Abolish Wage Slavery
Friday, September 18, 2015 at 12:04PM
Challenge_DesafĂ­o

NEW YORK CITY, September 16 — Governor Andrew Cuomo’s Fast Food Wage Board recently recommended that the state’s minimum wage for fast food workers be raised to $15 per hour. The decision is a big victory for the Fight for Fifteen movement (FF15). But we cannot be fooled. This is a victory not for the working class, but for the liberal bosses.
FF15 is a stage for the liberal faction of the ruling class to try to win the allegiance of fast food workers and pacify them. No doubt, the rebellions over the past year from Ferguson to Baltimore have had a lot to do with this concession. The rulers can’t hope to wage imperialist war and maintain their empire if workers and youth are rebelling in the streets. Terror alone won’t work. So everyone from Cuomo to presidential candidate Hillary Clinton to Labor Secretary Tom Perez has joined the Fight for Fifteen. With the growing threat of war, the living and working conditions for our class will deteriorate.

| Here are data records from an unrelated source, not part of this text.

(* ===== verification/Kmerge.v ===== *)
(** What a k-way merge promises: the abstract specification that both mergers
    of [merge/merger.rs] refine, its consequences (the output is a sorted
    permutation of the inputs, unique when no two keys tie), and the
    [KWayMerge] trait as a class with that promise as its law. *)

From S2P Require Import Prelude InternalKey Cmp Source.

(** ** The specification

    [kmerge cmp ls out]: [out] is obtained from the input lists [ls] by
    repeatedly taking a head that no other head precedes. *)
Inductive kmerge (cmp : bytes -> bytes -> comparison) : list (list entry) -> list entry -> Prop :=
  | kmerge_done ls :
      Forall (fun l => l = []) ls -> kmerge cmp ls []
  | kmerge_step ls i e l out :
      ls !! i = Some (e :: l) ->
      (forall j e' l', ls !! j = Some (e' :: l') -> cle (on_key cmp) e e') ->
      kmerge cmp (<[i := l]> ls) out ->
      kmerge cmp ls (e :: out).

Lemma concat_insert_tail (ls : list (list entry)) i e l :
  ls !! i = Some (e :: l) -> concat ls ≡ₚ e :: concat (<[i := l]> ls).
Proof.
  intros Hi. apply list_elem_of_split_length in Hi as (l1 & l2 & -> & ->).
  rewrite insert_app_r_alt, Nat.sub_diag by lia. cbn.
  rewrite !concat_app. cbn. apply Permutation_sym, Permutation_middle.
Qed.

Section Kmerge.
Context (cmp : bytes -> bytes -> comparison) `{!CmpOrder cmp}.
Implicit Types (ls : list (list entry)) (out : list entry).

Lemma kmerge_perm ls out : kmerge cmp ls out -> out ≡ₚ concat ls.
Proof.
  induction 1 as [ls Hnil|ls i e l out Hi Hmin _ IH].
  - enough (concat ls = []) as -> by done.
    induction Hnil as [|l ls -> _ IH]; [done|]. exact IH.
  - by rewrite IH, (concat_insert_tail ls i e l).
Qed.

Lemma kmerge_sorted ls out :
  kmerge cmp ls out -> Forall (StronglySorted (cle (on_key cmp))) ls ->
  StronglySorted (cle (on_key cmp)) out.
Proof.
  induction 1 as [ls Hnil|ls i e l out Hi Hmin Hrest IH]; intros Hs; [constructor|].
  pose proof (Forall_lookup_1 _ _ _ _ Hs Hi) as Hel. inversion Hel as [|? ? Hl Hle]; subst.
  constructor.
  - apply IH. by apply Forall_insert.
  - apply kmerge_perm in Hrest. rewrite Hrest.
    assert (Forall (cle (on_key cmp) e) (concat ls)) as Hall.
    { apply Forall_concat, Forall_lookup. intros j l' Hj.
      destruct l' as [|e' l']; [done|].
      pose proof (Forall_lookup_1 _ _ _ _ Hs Hj) as Hs'.
      inversion Hs' as [|? ? _ Hle']; subst. specialize (Hmin j e' l' Hj).
      constructor; [done|]. eapply Forall_impl; [exact Hle'|].
      intros x Hx. eapply cle_preorder; eauto; apply _. }
    rewrite (concat_insert_tail ls i e l Hi) in Hall. by inversion Hall.
Qed.

(** When keys that compare equal are equal, a sorted list without repeated
    keys is strictly sorted. *)
Lemma sorted_strict (P : bytes -> Prop) (es : list entry) :
  (forall a b, P a -> P b -> cmp a b = Eq -> a = b) -> Forall (fun e => P e.1) es -> NoDup es.*1 ->
  StronglySorted (cle (on_key cmp)) es -> StronglySorted (clt (on_key cmp)) es.
Proof.
  intros Heq Hv Hnd Hs. induction Hs as [|e l Hs IH He]; [constructor|].
  inversion Hv as [|? ? Hve Hv']; subst. cbn in Hnd. apply NoDup_cons in Hnd as [Hni Hnd].
  constructor; [by apply IH|]. apply Forall_forall. intros e' He'. rewrite Forall_forall in He, Hv'.
  specialize (He e' He'). unfold cle, clt, on_key in *. destruct (cmp e.1 e'.1) eqn:E; [|done..].
  exfalso. apply Hni. rewrite (Heq _ _ Hve (Hv' e' He') E). by apply list_elem_of_fmap_2.
Qed.

(** Without repeated keys there is one sorted order: all merges agree. *)
Lemma sorted_unique (P : bytes -> Prop) (es fs : list entry) :
  (forall a b, P a -> P b -> cmp a b = Eq -> a = b) -> Forall (fun e => P e.1) es -> NoDup es.*1 ->
  StronglySorted (cle (on_key cmp)) es -> StronglySorted (cle (on_key cmp)) fs -> es ≡ₚ fs -> es = fs.
Proof.
  intros Heq Hv Hnd Hs Hf Hp. apply (clt_sorted_unique (on_key cmp)); [|..|done].
  - by apply (sorted_strict P).
  - apply (sorted_strict P); [done|by rewrite <- Hp..|done].
Qed.
End Kmerge.

(** ** The [KWayMerge] trait

    [run] drives the merge to completion, feeding the callback [f] with every
    entry; the callback's captured state is threaded through.  [fuel] bounds
    the number of callbacks. *)
Class KWayMerge (M Src : Type) : Type := {
  new : list Src -> outcome M;
  run : forall {St : Type}, nat -> M -> (bytes -> bytes -> St -> St) -> St -> outcome (M * St)
}.
Arguments new M {_ _} sources.
Arguments run {_ _ _ _} fuel self f st.

(** Feeding a list of entries to a callback. *)
Definition feed {St} (f : bytes -> bytes -> St -> St) (st : St) (es : list entry) : St :=
  foldl (fun st e => f e.1 e.2 st) st es.

Lemma feed_app {St} (f : bytes -> bytes -> St -> St) st es fs :
  feed f st (es ++ fs) = feed f (feed f st es) fs.
Proof. apply foldl_app. Qed.

(** The inputs a merger accepts: well-formed sources of keys the comparator
    is meant for, and how many entries they hold. *)
Definition sources_valid (C : Type) {Src} `{KeyComparatorLaws C} `{MergeSourceLaws Src}
    (sources : list Src) : Prop :=
  Forall (fun s => source_ok s /\ Forall (fun e => valid_key C e.1) (contents s)) sources.

Definition total_entries {Src} `{MergeSourceLaws Src} (sources : list Src) : nat :=
  length (concat (contents <$> sources)).

(** A merger never panics on valid inputs, terminates within one round per
    entry, and feeds its callback a [kmerge] of the inputs. *)
Class KWayMergeLaws (M Src C : Type) `{KWayMerge M Src} `{KeyComparatorLaws C}
    `{MergeSourceLaws Src} : Prop := {
  merge_refines (sources : list Src) fuel :
    sources_valid C sources -> (total_entries sources <= fuel)%nat ->
    exists m out,
      new M sources = Ok m /\
      kmerge (kcmp C) (contents <$> sources) out /\
      forall St (f : bytes -> bytes -> St -> St) st,
        exists m', run fuel m f st = Ok (m', feed f st out)
}.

The FF15 concession serves another purpose for the bosses: dividing the working class. This concession only includes fast food workers. It excludes retail workers, Emergency Medical Technicians, restaurant workers, and many more who make less than $15/hr. In the current auto contract talks between the United Automobile Workers union and General Motors, Ford and Chrysler, thousands of second-tier Big 3 assembly workers are making $15 or less. In the parts supplier industry, wages are even lower. Many unions, including many Service Employees International Union (SEIU) locals, have been slow to support the campaign because many of their own workers are making less than $15 an hour. Workers are fighting over crumbs when the bosses run away with the whole cake!
Though FF15 is being lauded as a great victory, $15 an hour is only $600 a week before taxes, and not enough to pay the rent and buy groceries. In 1960, the nominal minimum hourly wage was $1, but that is equal to nearly $8 today, after inflation. In fact, the real minimum wage peaked in 1968 at $8.54 an hour (2014 dollars). Since then, the purchasing power of the minimum wage has been falling every year. If it kept pace with increases in productivity, the minimum wage would over $22.
No to Lousy Nickel, Need Hammer and Sickle
Aside from the economics, the bosses are buying our allegiance to capitalism with $15. However much the minimum wage varies, exploitation is an absolute under capitalism. PLP envisions a different kind of society, where the value of labour cannot be stamped with nickels and dimes. We need a system where workers collectively decide what and how to produce, how to distribute it — all based on collectivity, not wages.  
This struggle for a higher minimum wage has involved tens of thousands of fast food workers, many supporting families on poverty wages. Black and Latin workers make up 40 percent of the workforce, and 73 percent are women. Along with the recent rebellions and mass marches against the police, this campaign has been one of the main anti-racist and anti-sexist struggles in recent years. Many fast food workers have also been active in the recent mass marches against racist police terror. The cops, the bosses, the state and its politicians are all part of the ruling class. It’s up to communists to link the minimum-wage struggle to the anti-kkkops struggle as one unified fight against capitalism.  
We cannot settle for $15/hour. Raising the minimum wage is merely giving workers breadcrumbs when we could have the whole loaf! What we need most of all is to abolish wage slavery with communist revolution and a mass PLP.